How prove this $I=\int_{0}^{\infty}\frac{1}{x}\ln{\left(\frac{1+x}{1-x}\right)^2}dx=\pi^2$

Prove this
$$I=\int_{0}^{\infty}\dfrac{1}{x}\ln{\left(\dfrac{1+x}{1-x}\right)^2}dx=\pi^2$$

My try: let
$$I=\int_{0}^{\infty}\dfrac{2\ln{(1+x)}}{x}-\dfrac{2\ln{|(1-x)|}}{x}dx$$

Solutions Collecting From Web of "How prove this $I=\int_{0}^{\infty}\frac{1}{x}\ln{\left(\frac{1+x}{1-x}\right)^2}dx=\pi^2$"
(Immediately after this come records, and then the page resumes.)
(* ===== verification/FdTable.v ===== *)
(** * Descriptor tables (os/src/task/process.rs, os/src/syscall/fs.rs)

    The descriptor tables of all processes, the reference counts of the open
    files behind them, the close-on-exec flags, the flock table, and the system
    calls that work on descriptors.  Pipes are those of Pipe.v; the other kinds
    of files are an interface.  The reference counts are shown to be the numbers
    of descriptors, whatever the processes do, so that a pipe closes exactly with
    the last descriptor of its end. *)

From stdpp Require Import base gmap list numbers list_numbers option strings.
From S2P Require Import Prelude Errno UserIface Pipe.

(** ** Open files *)

(** What the calls below use of the trait [File]. *)
Class FileTrait (O : Type) : Type := {
  f_readable : O → bool;
  f_writable : O → bool;
  f_fd_flags : O → Z;
  f_status_flags : O → Z;
  f_set_status_flags : O → Z → O;
  f_get_seals : O → option Z;
  f_add_seals : O → Z → Z * O;
  f_path : O → option string;
  f_has_inode : O → bool;
}.

(** A file object: an end of the pipe numbered [pipe], or some other file. *)
Inductive FileObj (O : Type) : Type :=
| FPipe (pipe : Z) (e : PipeEnd)
| FOther (o : O).
Arguments FPipe {O} pipe e.
Arguments FOther {O} o.

(** A process: its descriptor table, which holds names of file objects, and its
    limit on descriptors. *)
Record Proc : Type := mkProc { fd_table : list (option Z); nofile : Z }.

(** All file objects with their [Arc] counts, the pipe buffers, the tables of
    the processes, [FD_FLAGS] and [FLOCK_LOCKS]. *)
Record Files (O : Type) : Type := mkFiles {
  objs : gmap Z (FileObj O * nat);
  next_obj : Z;
  pipes : gmap Z PipeBuffer;
  next_pipe : Z;
  procs : gmap Z Proc;
  fd_flags : gmap (Z * Z) Z;
  flocks : gmap string (Z * Z);
}.
Arguments mkFiles {O} _ _ _ _ _ _ _.
Arguments objs {O} _.
Arguments next_obj {O} _.
Arguments pipes {O} _.
Arguments next_pipe {O} _.
Arguments procs {O} _.
Arguments fd_flags {O} _.
Arguments flocks {O} _.

Section calls.
Context {O : Type} {FT : FileTrait O}.
Implicit Types (K : Files O).

Definition on_objs (f : gmap Z (FileObj O * nat) → gmap Z (FileObj O * nat)) K : Files O :=
  mkFiles (f (objs K)) (next_obj K) (pipes K) (next_pipe K) (procs K) (fd_flags K) (flocks K).
Definition on_pipes (f : gmap Z PipeBuffer → gmap Z PipeBuffer) K : Files O :=
  mkFiles (objs K) (next_obj K) (f (pipes K)) (next_pipe K) (procs K) (fd_flags K) (flocks K).
Definition on_procs (f : gmap Z Proc → gmap Z Proc) K : Files O :=
  mkFiles (objs K) (next_obj K) (pipes K) (next_pipe K) (f (procs K)) (fd_flags K) (flocks K).
Definition on_flags (f : gmap (Z * Z) Z → gmap (Z * Z) Z) K : Files O :=
  mkFiles (objs K) (next_obj K) (pipes K) (next_pipe K) (procs K) (f (fd_flags K)) (flocks K).
Definition on_flocks (f : gmap string (Z * Z) → gmap string (Z * Z)) K : Files O :=
  mkFiles (objs K) (next_obj K) (pipes K) (next_pipe K) (procs K) (fd_flags K) (f (flocks K)).

(** [Arc::new], [Arc::clone] and the drop of an [Arc]: with the last one the
    object goes, and an end of a pipe is dropped. *)
Definition file_new (f : FileObj O) : M (Files O) Z := λ K,
  Ret (next_obj K, mkFiles (<[next_obj K := (f, 1%nat)]> (objs K)) (next_obj K + 1) (pipes K) (next_pipe K)
                     (procs K) (fd_flags K) (flocks K)).
Definition file_obj (id : Z) : M (Files O) (FileObj O * nat) := let! K := m_get in m_unwrap (objs K !! id).
Definition file_clone (id : Z) : M (Files O) unit :=
  let! (f, n) := file_obj id in m_modify (on_objs <[id := (f, S n)]>).
Definition file_dead (f : FileObj O) : M (Files O) unit :=
  match f with
  | FPipe k e => m_modify (on_pipes (alter (PipeEnd_drop e) k))
  | FOther _ => m_ret tt
  end.
Definition file_drop (id : Z) : M (Files O) unit :=
  let! (f, n) := file_obj id in
  if (n =? 1)%nat then m_modify (on_objs (delete id)) ;;; file_dead f
  else m_modify (on_objs <[id := (f, Nat.pred n)]>).
Definition file_set (id : Z) (g : FileObj O → FileObj O) : M (Files O) unit :=
  let! (f, n) := file_obj id in m_modify (on_objs <[id := (g f, n)]>).

(** ** The table of a process *)

Definition proc (pid : Z) : M (Files O) Proc := let! K := m_get in m_unwrap (procs K !! pid).
Definition set_table (pid : Z) (t : list (option Z)) : M (Files O) unit :=
  let! p := proc pid in m_modify (on_procs <[pid := mkProc t (nofile p)]>).

(** The first empty slot from [from] on. *)
Definition first_free (from : nat) (t : list (option Z)) : option nat :=
  (λ p, (from + p.1)%nat) <$> list_find (λ s, s = None) (drop from t).

(** [ProcessFs::alloc_fd] *)
Definition alloc_fd (limit : Z) (t : list (option Z)) : option Z * list (option Z) :=
  match first_free 0 t with
  | Some fd => if Z.of_nat fd <? limit then (Some (Z.of_nat fd), t) else (None, t)
  | None =>
      let new_fd := Z.of_nat (length t) in
      if limit <=? new_fd then (None, t) else (Some new_fd, t ++ [None])
  end.

Definition get_file (pid fd : Z) : M (Files O) (option Z) :=
  let! p := proc pid in
  match fd_table p !! Z.to_nat fd with
  | Some (Some id) => file_clone id ;;; m_ret (Some id)
  | _ => m_ret None
  end.

(** [fs.fd_table[fd] = v]: out of range it panics, and the old value is dropped. *)
Definition fd_store (pid fd : Z) (v : option Z) : M (Files O) unit :=
  let! p := proc pid in
  let! old := m_unwrap (fd_table p !! Z.to_nat fd) in
  set_table pid (<[Z.to_nat fd := v]> (fd_table p)) ;;;
  match old with Some id => file_drop id | None => m_ret tt end.

(** [fd_table.resize_with(fd + 1, || None)] when the table is shorter *)
Definition grow_to (fd : Z) (t : list (option Z)) : list (option Z) :=
  t ++ replicate (S (Z.to_nat fd) - length t) None.

Definition install_file (pid id : Z) : M (Files O) (option Z) :=
  let! p := proc pid in
  let '(r, t) := alloc_fd (nofile p) (fd_table p) in
  set_table pid t ;;;
  match r with
  | None => file_drop id ;;; m_ret None
  | Some fd => fd_store pid fd (Some id) ;;; m_ret (Some fd)
  end.

Definition install_file_at (pid fd id : Z) : M (Files O) bool :=
  let! p := proc pid in
  if nofile p <=? fd then file_drop id ;;; m_ret false
  else
    set_table pid (grow_to fd (fd_table p)) ;;;
    fd_store pid fd (Some id) ;;;
    m_ret true.

Definition take_fd (pid fd : Z) : M (Files O) (option Z) :=
  let! p := proc pid in
  match fd_table p !! Z.to_nat fd with
  | None => m_ret None
  | Some old => set_table pid (<[Z.to_nat fd := None]> (fd_table p)) ;;; m_ret old
  end.

(** ** Descriptor flags and locks *)

Definition fd_flags_get (pid fd : Z) : M (Files O) Z :=
  let! K := m_get in m_ret (default 0 (fd_flags K !! (pid, fd))).
Definition fd_flags_set (pid fd flags : Z) : M (Files O) unit :=
  m_modify (on_flags (if flags =? 0 then delete (pid, fd) else <[(pid, fd) := flags]>)).
Definition fd_flags_remove (pid fd : Z) : M (Files O) unit := m_modify (on_flags (delete (pid, fd))).
Definition flock_unlock_owner (pid fd : Z) : M (Files O) unit :=
  m_modify (on_flocks (filter (λ kv, kv.2 ≠ (pid, fd)))).

(** ** The system calls of process [pid] *)

Definition sys_close (pid fd : Z) : M (Files O) Z :=
  let! o := take_fd pid fd in
  match o with
  | None => m_ret (errno EBADF)
  | Some id => file_drop id ;;; fd_flags_remove pid fd ;;; flock_unlock_owner pid fd ;;; m_ret 0
  end.

(** One descriptor of close_range, with and without CLOSE_RANGE_CLOEXEC. *)
Definition close_range_mark (pid fd : Z) : M (Files O) unit :=
  let! o := get_file pid fd in
  match o with
  | None => m_ret tt
  | Some id => file_drop id ;;; let! cur := fd_flags_get pid fd in fd_flags_set pid fd (Z.lor cur 1)
  end.
Definition close_range_close (pid fd : Z) : M (Files O) unit :=
  let! o := take_fd pid fd in
  match o with
  | None => m_ret tt
  | Some id => file_drop id ;;; fd_flags_remove pid fd ;;; flock_unlock_owner pid fd
  end.
Definition sys_close_range (pid first last flags : Z) : M (Files O) Z :=
  if negb (Z.ldiff flags 6 =? 0) then m_ret (errno EINVAL)
  else if last <? first then m_ret (errno EINVAL)
  else
    let! p := proc pid in
    let fd_len := Z.of_nat (length (fd_table p)) in
    if (fd_len =? 0) || (fd_len <=? first) then m_ret 0
    else
      let upper := Z.min last (fd_len - 1) in
      m_for (seqZ first (upper - first + 1)) (if any_bit flags 4 then close_range_mark pid else close_range_close pid) ;;;
      m_ret 0.

Definition sys_dup (pid fd : Z) : M (Files O) Z :=
  let! file := get_file pid fd in
  match file with
  | None => m_ret (errno EBADF)
  | Some id =>
      let! new_fd := install_file pid id in
      match new_fd with
      | None => m_ret (errno EMFILE)
      | Some new_fd => fd_flags_set pid new_fd 0 ;;; m_ret new_fd
      end
  end.

Definition sys_dup3 (pid oldfd newfd flags : Z) : M (Files O) Z :=
  if negb (Z.ldiff flags (2 ^ 19) =? 0) then m_ret (errno EINVAL)
  else if oldfd =? newfd then m_ret (errno EINVAL)
  else
    let! file := get_file pid oldfd in
    match file with
    | None => m_ret (errno EBADF)
    | Some id =>
        let! p := proc pid in
        if nofile p <=? newfd then file_drop id ;;; m_ret (errno EBADF)
        else
          let! _ := install_file_at pid newfd id in
          fd_flags_set pid newfd (if any_bit flags (2 ^ 19) then 1 else 0) ;;;
          m_ret newfd
    end.

(** The methods of a file object: those of [File for PipeEnd], where the trait has
    defaults the defaults. *)
#[export] Instance FileObj_methods : FileTrait (FileObj O) := {|
  f_readable f := match f with FPipe _ e => readable e | FOther o => f_readable o end;
  f_writable f := match f with FPipe _ e => writable e | FOther o => f_writable o end;
  f_fd_flags f := match f with FPipe _ _ => 0 | FOther o => f_fd_flags o end;
  f_status_flags f := match f with FPipe _ e => PipeEnd_status_flags e | FOther o => f_status_flags o end;
  f_set_status_flags f flags :=
    match f with
    | FPipe k e => FPipe k (PipeEnd_set_status_flags e flags)
    | FOther o => FOther (f_set_status_flags o flags)
    end;
  f_get_seals f := match f with FPipe _ _ => None | FOther o => f_get_seals o end;
  f_add_seals f seals :=
    match f with FPipe _ _ => (-22, f) | FOther o => let '(r, o) := f_add_seals o seals in (r, FOther o) end;
  f_path f := match f with FPipe _ _ => None | FOther o => f_path o end;
  f_has_inode f := match f with FPipe _ _ => false | FOther o => f_has_inode o end;
|}.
Here is an approach. Using the change of variables $\frac{1+x}{1-x}=y$ gives

$$ I=\int_{0}^{\infty}\dfrac{1}{x}\ln{\left(\left(\dfrac{1+x}{1-x}\right)^2\right)}dx=2\int_{-1}^{1}\frac{\ln(y^2)}{1-y^2}dy=8\int_{0}^{1}\frac{\ln y}{1-y^2}dy $$

$$ = 8\sum_{k=0}^{\infty} \int_{0}^{1} y^{2k} \ln y\, dy = 8\sum_{k=0}^{\infty} \frac{1}{(2k+1)^2} = 8.\frac{\pi^2}{8} = \pi^2.$$

First perform the bilinear transformation:
$$x={\frac {1-t}{t+1}}$$
to get:
$$\int _{0}^{\infty }\!\ln \left( {\frac { \left( 1+x \right) ^{2}}{
\left( 1-x \right) ^{2}}} \right)\dfrac{1}{x} {dx}=4\,\int _{0}^{1}\!{
\frac {\ln \left( {t}^{2} \right) }{{t}^{2}-1}}{dt}=8\,\int _{0}^{1}\!{
\frac {\ln \left(t \right) }{{t}^{2}-1}}{dt} $$
then, from this answer, consider the integral:
$$I(m)=\int _{0}^{1}\!{\frac { \ln\left( t \right) ^{m-1}}{
{t}^{2}-1}}{dt} \quad:\quad \mathfrak{R}(m)>1 $$
and the substitution $t=e^{-u}$:
$$\begin{aligned}
\int _{0}^{1}\!{\frac { \ln\left( t \right) ^{m-1}}{
{t}^{2}-1}}{dt}=& \left( -1 \right) ^{m-1}\int _{0}^{\infty }\!{\frac {
{u}^{m-1}{{\rm e}^{-u}}}{-1+{{\rm e}^{-2\,u}}}}{du}\\
=&\left( -1 \right) ^{m-1}
\int _{0}^{\infty }\!-{\frac {{u}^{m-1}}{-1+{{\rm e}^{u}}}}+{\frac {{u
}^{m-1}}{-1+{{\rm e}^{2\,u}}}}{du}\\
=&\left( -1 \right) ^{m-1}\left(
1- \dfrac{1}{2^m} \right)
\int _{0}^{\infty }\!{\frac {{u}^{m-1}}{-1+{{\rm e}^{u}}}}{du}\\
=&\left( -1 \right) ^{m}\left(
1- \dfrac{1}{2^m} \right)
\Gamma \left( m \right) \zeta \left( m \right)
\end{aligned}$$
where we have used Riemann’s integral representation of the zeta function and we also made the substitution $u\rightarrow\frac{u}{2}$ in the second term of the second line to pass to line three (having noted that convergence of both terms individually is assured by comparison with Riemanns integral).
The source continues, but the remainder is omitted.